Task goal — Below are lines of data, and only some are wanted. Please repeat exactly those from the line that has "[tag_send], [tag_send_vectored]. *)" through the line that has "Definition wait_msg_poll (now".

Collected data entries

(* ===== verification/UcxWorker.v ===== *)
(** * UcxWorker: the UCX reactor and its workers
    ([pluvio_ucx/src/reactor.rs], [worker/mod.rs], [am.rs], [endpoint.rs], [listener.rs])

    The crate [async_ucx] is not part of the repository: its futures are
    parameters.  What the repository adds around them is modelled: the state of
    each worker, the counter of workers that are not inactive, on which the
    reactor's status rests, and the operations that move both.  Workers are shared
    ([Rc]), so they live in a store and are named by their address. *)

From stdpp Require Import pretty.
From S2P Require Import Prelude Future Slab Executor.
Local Open Scope Z_scope.

(** ** State *)

Inductive WorkerState : Type := Active | WaitConnect | Inactive.
#[export] Instance WorkerState_eq_dec : EqDecision WorkerState.
Proof. solve_decision. Defined.

Record UcxWorker : Type := mkWorker {
  wid : nat;
  wstate : WorkerState;
  listener_ids : gset string;
  wait_connect_start : option Z
}.

(** [ReactorStats]: the rows written so far, and whether there is a writer. *)
Record ReactorStats : Type := mkRStats {
  last_ns : option Z;
  rcount : nat;
  csv : option (list Z)
}.

Record UCXReactor (SL : Type) : Type := mkUcx {
  uworkers : gmap nat UcxWorker;
  unext : nat;
  registered_workers : SL;
  active_or_waiting_count : Z;
  connection_timeout : Z;
  ustats : option ReactorStats;
  stats_enabled : bool
}.
Arguments mkUcx {SL} _ _ _ _ _ _ _.
Arguments uworkers {SL} _.
Arguments unext {SL} _.
Arguments registered_workers {SL} _.
Arguments active_or_waiting_count {SL} _.
Arguments connection_timeout {SL} _.
Arguments ustats {SL} _.
Arguments stats_enabled {SL} _.

Section ucx.
Context {SL : Type} `{Slab nat SL}.
Implicit Types (u : UCXReactor SL) (w : nat).

(** [PLUVIO_CONNECTION_TIMEOUT]: seconds; [parse] is the standard library's. *)
Definition UCXReactor_new (getenv : string -> option string) (parse : string -> option Z) : UCXReactor SL :=
  mkUcx ∅ 0 slab_new 0
    (default 30 (s ← getenv "PLUVIO_CONNECTION_TIMEOUT"%string; parse s)) None false.

(** [UCXReactor::current]: made at the first use on a thread. *)
Definition current (mk : UCXReactor SL) (cell : option (UCXReactor SL)) : UCXReactor SL :=
  match cell with Some u => u | None => mk end.

Definition with_workers (ws : gmap nat UcxWorker) u : UCXReactor SL :=
  mkUcx ws (unext u) (registered_workers u) (active_or_waiting_count u) (connection_timeout u) (ustats u)
    (stats_enabled u).
Definition with_count (n : Z) u : UCXReactor SL :=
  mkUcx (uworkers u) (unext u) (registered_workers u) n (connection_timeout u) (ustats u) (stats_enabled u).
Definition with_registered (s : SL) u : UCXReactor SL :=
  mkUcx (uworkers u) (unext u) s (active_or_waiting_count u) (connection_timeout u) (ustats u)
    (stats_enabled u).
Definition with_stats (s : option ReactorStats) (b : bool) u : UCXReactor SL :=
  mkUcx (uworkers u) (unext u) (registered_workers u) (active_or_waiting_count u) (connection_timeout u) s b.

(** [fetch_add] and [fetch_sub] wrap. *)
Definition increment_active_count u : UCXReactor SL := with_count (wrap64 (active_or_waiting_count u + 1)) u.
Definition decrement_active_count u : UCXReactor SL := with_count (wrap64 (active_or_waiting_count u - 1)) u.

Definition register_worker (w : nat) u : UCXReactor SL * nat :=
  let (s, id) := slab_insert w (registered_workers u) in (with_registered s u, id).
Definition unregister_worker (id : nat) u : outcome (UCXReactor SL) :=
  s ← slab_remove id (registered_workers u); mret (with_registered s u).

(** [Worker::new] makes an inactive worker, registers it, then records its id. *)
Definition Worker_new u : UCXReactor SL * nat :=
  let w := unext u in
  let u := mkUcx (<[w := mkWorker 0 Inactive ∅ None]> (uworkers u)) (S w) (registered_workers u)
             (active_or_waiting_count u) (connection_timeout u) (ustats u) (stats_enabled u) in
  let (u, id) := register_worker w u in
  (with_workers (<[w := mkWorker id Inactive ∅ None]> (uworkers u)) u, w).

(** [Context::create_worker]: [create] is what the UCX context returns. *)
Definition create_worker {E} (create : result unit E) u : UCXReactor SL * result nat E :=
  match create with
  | RErr e => (u, RErr e)
  | ROk _ => let (u, w) := Worker_new u in (u, ROk w)
  end.

(** Runs [f] on the worker at [w]; its address comes from an [Rc], so there is one. *)
Definition on_worker (w : nat) (f : UcxWorker -> UcxWorker) u : UCXReactor SL :=
  with_workers (alter f w (uworkers u)) u.
Definition worker_state w u : WorkerState :=
  match uworkers u !! w with Some x => wstate x | None => Inactive end.
Definition set_state (st : WorkerState) (x : UcxWorker) : UcxWorker :=
  mkWorker (wid x) st (listener_ids x) (wait_connect_start x).
Definition set_start (t : option Z) (x : UcxWorker) : UcxWorker :=
  mkWorker (wid x) (wstate x) (listener_ids x) t.
Definition set_ids (s : gset string) (x : UcxWorker) : UcxWorker :=
  mkWorker (wid x) (wstate x) s (wait_connect_start x).
Definition worker_ids w u : gset string :=
  match uworkers u !! w with Some x => listener_ids x | None => ∅ end.

(** [wait_connect_start.get().as_mut().take()] empties the [Option] that
    [as_mut] just made, not the cell: it leaves the state as it is. *)
Definition take_wait_connect_start w u : UCXReactor SL := u.

Definition activate w u : UCXReactor SL :=
  let old_state := worker_state w u in
  let u := on_worker w (set_state Active) u in
  let u := take_wait_connect_start w u in
  if decide (old_state = Inactive) then increment_active_count u else u.

Definition deactivate (now : Z) w u : UCXReactor SL :=
  let old_state := worker_state w u in
  if decide (worker_ids w u = ∅) then
    let u := on_worker w (set_state Inactive) u in
    let u := take_wait_connect_start w u in
    if decide (old_state = Inactive) then u else decrement_active_count u
  else on_worker w (set_start (Some now)) (on_worker w (set_state WaitConnect) u).

Definition wait_connect (now : Z) w u : UCXReactor SL :=
  let old_state := worker_state w u in
  let u := on_worker w (set_start (Some now)) (on_worker w (set_state WaitConnect) u) in
  if decide (old_state = Inactive) then increment_active_count u else u.

Definition wait_start_time w u : option Z := x ← uworkers u !! w; wait_connect_start x.

Definition add_id (id : string) w u : UCXReactor SL := on_worker w (fun x => set_ids ({[id]} ∪ listener_ids x) x) u.
Definition remove_id (id : string) w u : UCXReactor SL := on_worker w (fun x => set_ids (listener_ids x ∖ {[id]}) x) u.

(** ** Listeners and streams *)

Record Listener : Type := mkListener { lworker : nat; lid : string }.

(** [created] is what [async_ucx] returned. *)
Definition create_listener {E} (created : result unit E) (now : Z) (addr : string) w u :
    UCXReactor SL * result Listener E :=
  match created with
  | ROk _ =>
      let u := if decide (worker_state w u = Inactive) then wait_connect now w u else u in
      (add_id addr w u, ROk (mkListener w addr))
  | RErr e => (u, RErr e)
  end.
Definition Listener_drop (now : Z) (l : Listener) u : UCXReactor SL :=
  deactivate now (lworker l) (remove_id (lid l) (lworker l) u).

(** [AmStream] is [Clone]; a clone is the same pair. *)
Record AmStream : Type := mkStream { sworker : nat; sid : Z }.

Definition am_stream {E} (created : result unit E) (id : Z) w u : UCXReactor SL * result AmStream E :=
  match created with
  | ROk _ => (add_id (pretty id) w u, ROk (mkStream w id))
  | RErr e => (u, RErr e)
  end.
Definition AmStream_drop (now : Z) (s : AmStream) u : UCXReactor SL :=
  deactivate now (sworker s) (remove_id (pretty (sid s)) (sworker s) u).

(** ** Operations around a future of [async_ucx] *)

(** An [async fn] that runs [enter], awaits the future of [async_ucx], and runs
    [leave]: not started, waiting, finished. *)
Inductive OpStage : Type := OpStart | OpWait | OpDone.

Section bracket.
(** [L] is the state of the library. *)
Context {L I A : Type} (inner_poll : Waker -> I -> L -> L * I * Poll A).

Definition bracket_poll (enter leave : UCXReactor SL -> UCXReactor SL) (k : Waker) (st : OpStage) (i : I) (l : L) u :
    outcome (L * UCXReactor SL * OpStage * I * Poll A) :=
  match st with
  | OpDone => Panic "`async fn` resumed after completion"
  | _ =>
      let u := match st with OpStart => enter u | _ => u end in
      match inner_poll k i l with
      | (l, i, Ready a) => mret (l, leave u, OpDone, i, Ready a)
      | (l, i, Pending) => mret (l, u, OpWait, i, Pending)
      end
  end.

(** [connect_socket], [accept], [tag_recv], [tag_recv_mask], [tag_recv_vectored],
    [put], [get], [stream_send], [stream_recv], [tag_send], [tag_send_vectored]. *)
Definition worker_op_poll (now : Z) w (k : Waker) (st : OpStage) (i : I) (l : L) u :
    outcome (L * UCXReactor SL * OpStage * I * Poll A) :=
  bracket_poll (activate w) (deactivate now w) k st i l u.
(** [am_send] and [am_send_vectorized] leave the worker active. *)
Definition am_send_poll w (k : Waker) (st : OpStage) (i : I) (l : L) u :
    outcome (L * UCXReactor SL * OpStage * I * Poll A) :=
  bracket_poll (activate w) id k st i l u.
Definition wait_msg_poll (now : Z) (s : AmStream) (k : Waker) (st : OpStage) (i : I) (l : L) u :
    outcome (L * UCXReactor SL * OpStage * I * Poll A) :=
  bracket_poll (wait_connect now (sworker s)) (deactivate now (sworker s)) k st i l u.
End bracket.

(** [connect_addr] changes no state. *)
Definition connect_addr {E} (connected : result unit E) w : result nat E :=
  match connected with ROk _ => ROk w | RErr e => RErr e end.

(** ** The reactor *)

Definition ReactorStats_new (path : option string) : ReactorStats :=
  mkRStats None 0 (match path with Some _ => Some [] | None => None end).
(** [(now_ns - prev) / 1000]; the clock is monotonic. *)
Definition record (now_ns : Z) (s : ReactorStats) : ReactorStats :=
  mkRStats (Some now_ns) (S (rcount s))
    (match last_ns s, csv s with
     | Some prev, Some rows => Some (rows ++ [(now_ns - prev) / 1000])
     | _, rows => rows
     end).
(** [File::create] may fail; the reactor then keeps its old recorder. *)
Definition enable_stats {E} (path : option string) (file : result unit E) u : UCXReactor SL * result unit E :=
  match path, file with
  | Some _, RErr e => (u, RErr e)
  | _, _ => (with_stats (Some (ReactorStats_new path)) true u, ROk tt)
  end.
Definition disable_stats u : UCXReactor SL := with_stats (ustats u) false u.
Definition stats_len u : nat := match ustats u with Some s => rcount s | None => 0 end.

Definition ucx_status u : ReactorStatus := if 0 <? active_or_waiting_count u then Running else Stopped.

(** The workers whose [progress] is called, in order. *)
Definition ucx_poll (now_ns : Z) u : UCXReactor SL * list nat :=
  let u := if stats_enabled u
           then with_stats (record now_ns <$> ustats u) (stats_enabled u) u else u in
  (u, (slab_iter (registered_workers u)).*2).
End ucx.

(** ** Programs over the reactor *)

Inductive UcxEvent : Type :=
| UNew
| UActivate (w : nat)
| UDeactivate (w : nat) (now : Z)
| UWaitConnect (w : nat) (now : Z)
| UCreateListener (w : nat) (addr : string) (now : Z)
| UDropListener (l : Listener) (now : Z)
| UAmStream (w : nat) (id : Z)
| UDropStream (s : AmStream) (now : Z)
| UPoll (now_ns : Z).

Definition event_worker (e : UcxEvent) : option nat :=
  match e with
  | UActivate w | UDeactivate w _ | UWaitConnect w _ | UCreateListener w _ _ | UAmStream w _ => Some w
  | UDropListener l _ => Some (lworker l)
  | UDropStream s _ => Some (sworker s)
  | UNew | UPoll _ => None
  end.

Worked solution —
    [put], [get], [stream_send], [stream_recv], [tag_send], [tag_send_vectored]. *)
Definition worker_op_poll (now : Z) w (k : Waker) (st : OpStage) (i : I) (l : L) u :
    outcome (L * UCXReactor SL * OpStage * I * Poll A) :=
  bracket_poll (activate w) (deactivate now w) k st i l u.
(** [am_send] and [am_send_vectorized] leave the worker active. *)
Definition am_send_poll w (k : Waker) (st : OpStage) (i : I) (l : L) u :
    outcome (L * UCXReactor SL * OpStage * I * Poll A) :=
  bracket_poll (activate w) id k st i l u.
Definition wait_msg_poll (now : Z) (s : AmStream) (k : Waker) (st : OpStage) (i : I) (l : L) u :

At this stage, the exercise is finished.